I can agree on that, but a sharp and bitter cigar will probably make it a lot less enjoyable. That's why I wanted to build myself a Humidor. Storing a cigar at the right temperature and humidity is very important. Especially for long filler cigars like Cubans.

In the Netherlands it's much more common to smoke short filler cigars. Most of them are produced here in the Netherlands. They don't have to be stored in a humidor but it is recommended.

Why post this Humidor-building project in the Arduino community? Because the humidor's humidity will be automatically controlled by an Arduino. Calling it 'the Humiduino.'

1. Basics: How does a humidor work?

For the optimal storage of cigars you would want a box with a so called 'Caribbean' climate inside; warm and very humid. Translated in numbers that would be 21 degrees Celcius (70F) and 70% relative humidity. That climate has to be maintained to ensure the optimal storage of cigars. No matter what the outside climate is.

Most humidors you can buy are equipped with 2 essential parts. A humidifier and a hygrometer. Both used to maintain the right humidity. They don't bother to cool or heat the humidor to the right temperature because it's assumed that the humidor is going to be placed inside your house where central heating or cooling will maintain the temperature.

The hygrometer is used to monitor the humidity. The humidifier is used to add moisture to the air. The moisture is manually added by adding a little water to the humidifier. IMPORTANT: It has to be distilled water! Tap water might contain minerals and bacteria that might influence the humidor, or worse, your cigars.

1.1 In-Depth: Maintaining humidity levels

When is just finished my humidor the climate in the Netherlands was quite extreme. A long and dry heatwave caused my living room to be at a temperature of 30 degrees Celsius around 14:00. Relative humidity was around 93% at night and 60% during the day. I was unable to maintain the perfect climate in the humidor and it made me think that my hand made humidor wasn't any good. But being new to the whole humidor thing turned out to be the main reason.

Assuming that the humidity levels would be easier to maintain because the warm temperature was partly true. Warm temperatures make it much easier for moisture to evaporate into the air. Though warmer air also means that the same volume of air can contain much more moisture. The humidity in the humidor was around 64% and my humidifier was using a lot of moisture. I wanted to reach the 70% so kept adding moisture. Until I found out. The rule of 70/70 does still apply but has to be adapted if the temperature is higher. There is simple chart for that:

So, seeing this chart, it turns out that at the extreme temperatures in the Netherlands it would be impossible to maintain a perfect climate. (Temperature of 75F and a humidity of 70%) The only way was to lower the temperature in the humidor or to add a enormous amount of moisture to the humidor.

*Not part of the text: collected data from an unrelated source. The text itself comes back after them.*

(* ===== verification/_CoqProject ===== *)
-Q . S2P
Prelude.v
Interfaces.v
Instances.v
TimeBuckets.v
Sql.v
SqlCheck.v
Migrations.v
MigrationFaults.v
MigrationRestart.v
Models.v
Effects.v
Occ.v
Transition.v
Amounts.v
Texts.v
Orders.v
BlindSig.v
Admin.v
Disputes.v
Chat.v
Writers.v
Auth.v
RateLimit.v
Gateway.v
Routes.v
Listings.v
Blobs.v
Serde.v
ListingContent.v
Worker.v
ClientFlow.v
TimeLock.v
ListingExpiry.v
Rpc.v
XmrClient.v
BtcClient.v
Noise.v
Escrow.v
KeyStorage.v
AppConfig.v
Tor.v
NodeClients.v
Startup.v
NodeReads.v
Poller.v
PollSpec.v
NotificationScanner.v
DummyWorker.v
CoinSwap.v
Interleave.v
Jobs.v
Subscribe.v
System.v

A simple calculation will show you the amount of moisture in the air at 26 degrees Celsius and a humidity of 65%. The chart reads 0.013g of water per gram of air. Doing the same with 21 degrees Celsius and a humidity of 70% reads 0.011g of water per gram of air. So my humidor was way to humid.

To prevent the automated system from making the same 'mistake' as I did I have to implement a new set of instruction. The humidity inside the humidor does not have to be 70% at all times but should be lower or higher depending on the temperature. Not the 70/70 rule but a new 11g/1kg rule.

2. Building or buying a humidor

There are some pictures above of the building of my own humidor. And because i'm posting this in the Arduino community I won't share the details of the building here. For those interested I will make the building plans available under the CAD drawings. If you would like the instructions you can use these. Or request a more detailed one by sending me a message.

This is of course a community with electronics enthusiasts but there might be more people like me that want to give woodworking a try. I've listed some reasons for you to decide if you should try building one yourself.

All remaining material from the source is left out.